> GOAL OF THE EXERCISE: Output range, inclusive: from the line containing "[split; [by compute|by" to the line containing "v = true ->". Restate those lines from the data below word for word and only those.
== PROVIDED INFORMATION
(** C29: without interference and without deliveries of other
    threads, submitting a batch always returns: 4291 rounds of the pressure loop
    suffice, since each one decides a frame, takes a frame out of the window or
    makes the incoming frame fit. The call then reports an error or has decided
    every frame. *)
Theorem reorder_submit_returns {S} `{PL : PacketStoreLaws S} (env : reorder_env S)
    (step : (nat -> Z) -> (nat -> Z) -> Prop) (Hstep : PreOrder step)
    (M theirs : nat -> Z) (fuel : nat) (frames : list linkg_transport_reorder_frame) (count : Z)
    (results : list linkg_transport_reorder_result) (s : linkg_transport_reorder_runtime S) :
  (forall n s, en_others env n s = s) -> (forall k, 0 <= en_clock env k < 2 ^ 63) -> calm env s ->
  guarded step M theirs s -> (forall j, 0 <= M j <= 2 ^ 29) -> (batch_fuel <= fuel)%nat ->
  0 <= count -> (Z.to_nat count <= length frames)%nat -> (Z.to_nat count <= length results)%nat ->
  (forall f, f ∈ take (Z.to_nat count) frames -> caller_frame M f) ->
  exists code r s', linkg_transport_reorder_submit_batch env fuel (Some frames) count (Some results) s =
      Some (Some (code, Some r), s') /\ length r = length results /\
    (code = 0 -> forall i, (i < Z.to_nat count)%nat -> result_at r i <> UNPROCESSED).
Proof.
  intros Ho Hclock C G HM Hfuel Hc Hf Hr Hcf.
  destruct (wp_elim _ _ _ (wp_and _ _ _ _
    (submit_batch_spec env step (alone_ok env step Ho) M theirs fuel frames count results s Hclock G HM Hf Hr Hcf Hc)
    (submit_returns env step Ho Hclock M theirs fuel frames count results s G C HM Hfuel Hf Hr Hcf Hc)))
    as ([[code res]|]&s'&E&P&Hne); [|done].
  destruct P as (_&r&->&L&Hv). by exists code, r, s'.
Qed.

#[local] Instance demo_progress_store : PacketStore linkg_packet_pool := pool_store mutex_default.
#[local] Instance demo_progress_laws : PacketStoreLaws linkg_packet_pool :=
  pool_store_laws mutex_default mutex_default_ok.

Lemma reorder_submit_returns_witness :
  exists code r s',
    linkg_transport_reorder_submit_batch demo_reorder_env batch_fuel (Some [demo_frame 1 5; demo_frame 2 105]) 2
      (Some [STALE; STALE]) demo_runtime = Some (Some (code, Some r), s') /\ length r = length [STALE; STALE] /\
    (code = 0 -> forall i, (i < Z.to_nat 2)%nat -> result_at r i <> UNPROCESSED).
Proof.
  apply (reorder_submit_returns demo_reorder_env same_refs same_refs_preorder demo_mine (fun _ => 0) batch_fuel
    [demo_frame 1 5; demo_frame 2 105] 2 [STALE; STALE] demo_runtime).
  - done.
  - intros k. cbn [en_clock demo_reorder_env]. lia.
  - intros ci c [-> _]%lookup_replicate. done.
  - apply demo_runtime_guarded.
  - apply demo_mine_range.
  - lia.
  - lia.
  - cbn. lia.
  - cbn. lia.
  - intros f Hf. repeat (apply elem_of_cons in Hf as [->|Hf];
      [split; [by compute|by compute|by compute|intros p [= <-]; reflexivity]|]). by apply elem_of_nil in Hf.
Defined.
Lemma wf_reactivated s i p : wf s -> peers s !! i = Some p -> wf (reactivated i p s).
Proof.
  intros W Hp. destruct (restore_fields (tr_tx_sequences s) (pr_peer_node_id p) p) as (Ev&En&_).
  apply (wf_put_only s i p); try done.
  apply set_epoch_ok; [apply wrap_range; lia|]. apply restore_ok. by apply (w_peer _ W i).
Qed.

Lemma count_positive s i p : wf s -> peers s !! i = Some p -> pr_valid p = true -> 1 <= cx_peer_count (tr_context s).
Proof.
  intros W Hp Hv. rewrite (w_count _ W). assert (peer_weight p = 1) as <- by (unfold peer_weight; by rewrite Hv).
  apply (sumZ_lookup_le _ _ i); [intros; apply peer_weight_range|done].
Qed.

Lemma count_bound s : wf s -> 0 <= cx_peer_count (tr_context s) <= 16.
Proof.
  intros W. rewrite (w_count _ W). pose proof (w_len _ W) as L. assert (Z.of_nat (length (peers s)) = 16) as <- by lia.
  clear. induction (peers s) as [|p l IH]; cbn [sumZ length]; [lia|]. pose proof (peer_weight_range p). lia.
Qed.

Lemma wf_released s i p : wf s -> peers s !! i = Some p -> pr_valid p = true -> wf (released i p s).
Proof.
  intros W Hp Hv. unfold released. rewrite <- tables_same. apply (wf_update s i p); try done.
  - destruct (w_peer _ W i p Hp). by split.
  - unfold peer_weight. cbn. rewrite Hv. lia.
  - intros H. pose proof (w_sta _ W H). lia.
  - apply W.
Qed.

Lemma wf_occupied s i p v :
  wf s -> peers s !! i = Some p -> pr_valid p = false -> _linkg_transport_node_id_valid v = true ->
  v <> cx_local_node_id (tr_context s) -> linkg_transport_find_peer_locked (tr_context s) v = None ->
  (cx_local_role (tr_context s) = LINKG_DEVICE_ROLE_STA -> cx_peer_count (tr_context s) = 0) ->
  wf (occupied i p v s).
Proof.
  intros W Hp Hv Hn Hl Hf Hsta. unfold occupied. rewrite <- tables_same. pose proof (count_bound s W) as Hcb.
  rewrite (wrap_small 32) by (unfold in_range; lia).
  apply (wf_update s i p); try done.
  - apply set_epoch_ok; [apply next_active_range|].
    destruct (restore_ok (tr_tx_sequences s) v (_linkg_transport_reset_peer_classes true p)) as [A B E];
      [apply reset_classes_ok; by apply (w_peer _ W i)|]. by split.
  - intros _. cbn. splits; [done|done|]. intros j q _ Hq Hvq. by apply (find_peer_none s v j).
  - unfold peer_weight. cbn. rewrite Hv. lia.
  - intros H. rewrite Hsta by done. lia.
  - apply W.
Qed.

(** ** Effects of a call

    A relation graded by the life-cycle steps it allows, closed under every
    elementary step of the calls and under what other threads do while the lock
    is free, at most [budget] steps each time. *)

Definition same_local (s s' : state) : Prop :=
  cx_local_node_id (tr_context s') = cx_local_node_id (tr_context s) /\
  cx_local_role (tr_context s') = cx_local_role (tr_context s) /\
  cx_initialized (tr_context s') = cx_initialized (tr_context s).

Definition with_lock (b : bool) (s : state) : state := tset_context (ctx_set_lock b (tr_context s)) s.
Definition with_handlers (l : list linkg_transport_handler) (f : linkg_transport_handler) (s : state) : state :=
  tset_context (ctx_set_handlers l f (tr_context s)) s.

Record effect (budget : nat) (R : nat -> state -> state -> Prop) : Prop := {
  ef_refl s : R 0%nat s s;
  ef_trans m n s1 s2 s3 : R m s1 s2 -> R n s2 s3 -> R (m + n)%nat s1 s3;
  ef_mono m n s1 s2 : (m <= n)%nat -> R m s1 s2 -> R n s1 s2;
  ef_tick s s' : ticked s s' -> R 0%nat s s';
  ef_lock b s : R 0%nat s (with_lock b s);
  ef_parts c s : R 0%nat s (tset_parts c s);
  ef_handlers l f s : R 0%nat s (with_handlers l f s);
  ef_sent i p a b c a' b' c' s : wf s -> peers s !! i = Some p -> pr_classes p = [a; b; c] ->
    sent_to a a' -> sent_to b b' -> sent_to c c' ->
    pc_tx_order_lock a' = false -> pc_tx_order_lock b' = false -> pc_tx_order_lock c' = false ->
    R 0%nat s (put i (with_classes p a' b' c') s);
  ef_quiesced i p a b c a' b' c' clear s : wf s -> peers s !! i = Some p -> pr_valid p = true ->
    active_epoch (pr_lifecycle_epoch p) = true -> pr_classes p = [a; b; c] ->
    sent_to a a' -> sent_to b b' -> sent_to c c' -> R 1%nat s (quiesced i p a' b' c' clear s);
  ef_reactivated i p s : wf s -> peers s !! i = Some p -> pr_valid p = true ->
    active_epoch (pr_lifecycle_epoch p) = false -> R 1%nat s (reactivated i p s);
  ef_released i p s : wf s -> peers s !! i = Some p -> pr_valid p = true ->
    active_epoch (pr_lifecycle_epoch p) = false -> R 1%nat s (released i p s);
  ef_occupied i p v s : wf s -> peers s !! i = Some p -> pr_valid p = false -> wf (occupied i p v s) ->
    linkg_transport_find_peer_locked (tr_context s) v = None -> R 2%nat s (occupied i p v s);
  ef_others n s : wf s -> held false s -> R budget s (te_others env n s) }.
====
> REPLY:
      [split; [by compute|by compute|by compute|intros p [= <-]; reflexivity]|]). by apply elem_of_nil in Hf.
Defined.
Lemma wf_reactivated s i p : wf s -> peers s !! i = Some p -> wf (reactivated i p s).
Proof.
  intros W Hp. destruct (restore_fields (tr_tx_sequences s) (pr_peer_node_id p) p) as (Ev&En&_).
  apply (wf_put_only s i p); try done.
  apply set_epoch_ok; [apply wrap_range; lia|]. apply restore_ok. by apply (w_peer _ W i).
Qed.

Lemma count_positive s i p : wf s -> peers s !! i = Some p -> pr_valid p = true -> 1 <= cx_peer_count (tr_context s).
Proof.
  intros W Hp Hv. rewrite (w_count _ W). assert (peer_weight p = 1) as <- by (unfold peer_weight; by rewrite Hv).
  apply (sumZ_lookup_le _ _ i); [intros; apply peer_weight_range|done].
Qed.

Lemma count_bound s : wf s -> 0 <= cx_peer_count (tr_context s) <= 16.
Proof.
  intros W. rewrite (w_count _ W). pose proof (w_len _ W) as L. assert (Z.of_nat (length (peers s)) = 16) as <- by lia.
  clear. induction (peers s) as [|p l IH]; cbn [sumZ length]; [lia|]. pose proof (peer_weight_range p). lia.
Qed.

Lemma wf_released s i p : wf s -> peers s !! i = Some p -> pr_valid p = true -> wf (released i p s).
Proof.
  intros W Hp Hv. unfold released. rewrite <- tables_same. apply (wf_update s i p); try done.
  - destruct (w_peer _ W i p Hp). by split.
  - unfold peer_weight. cbn. rewrite Hv. lia.
  - intros H. pose proof (w_sta _ W H). lia.
  - apply W.
Qed.

Lemma wf_occupied s i p v :
  wf s -> peers s !! i = Some p -> pr_valid p = false -> _linkg_transport_node_id_valid v = true ->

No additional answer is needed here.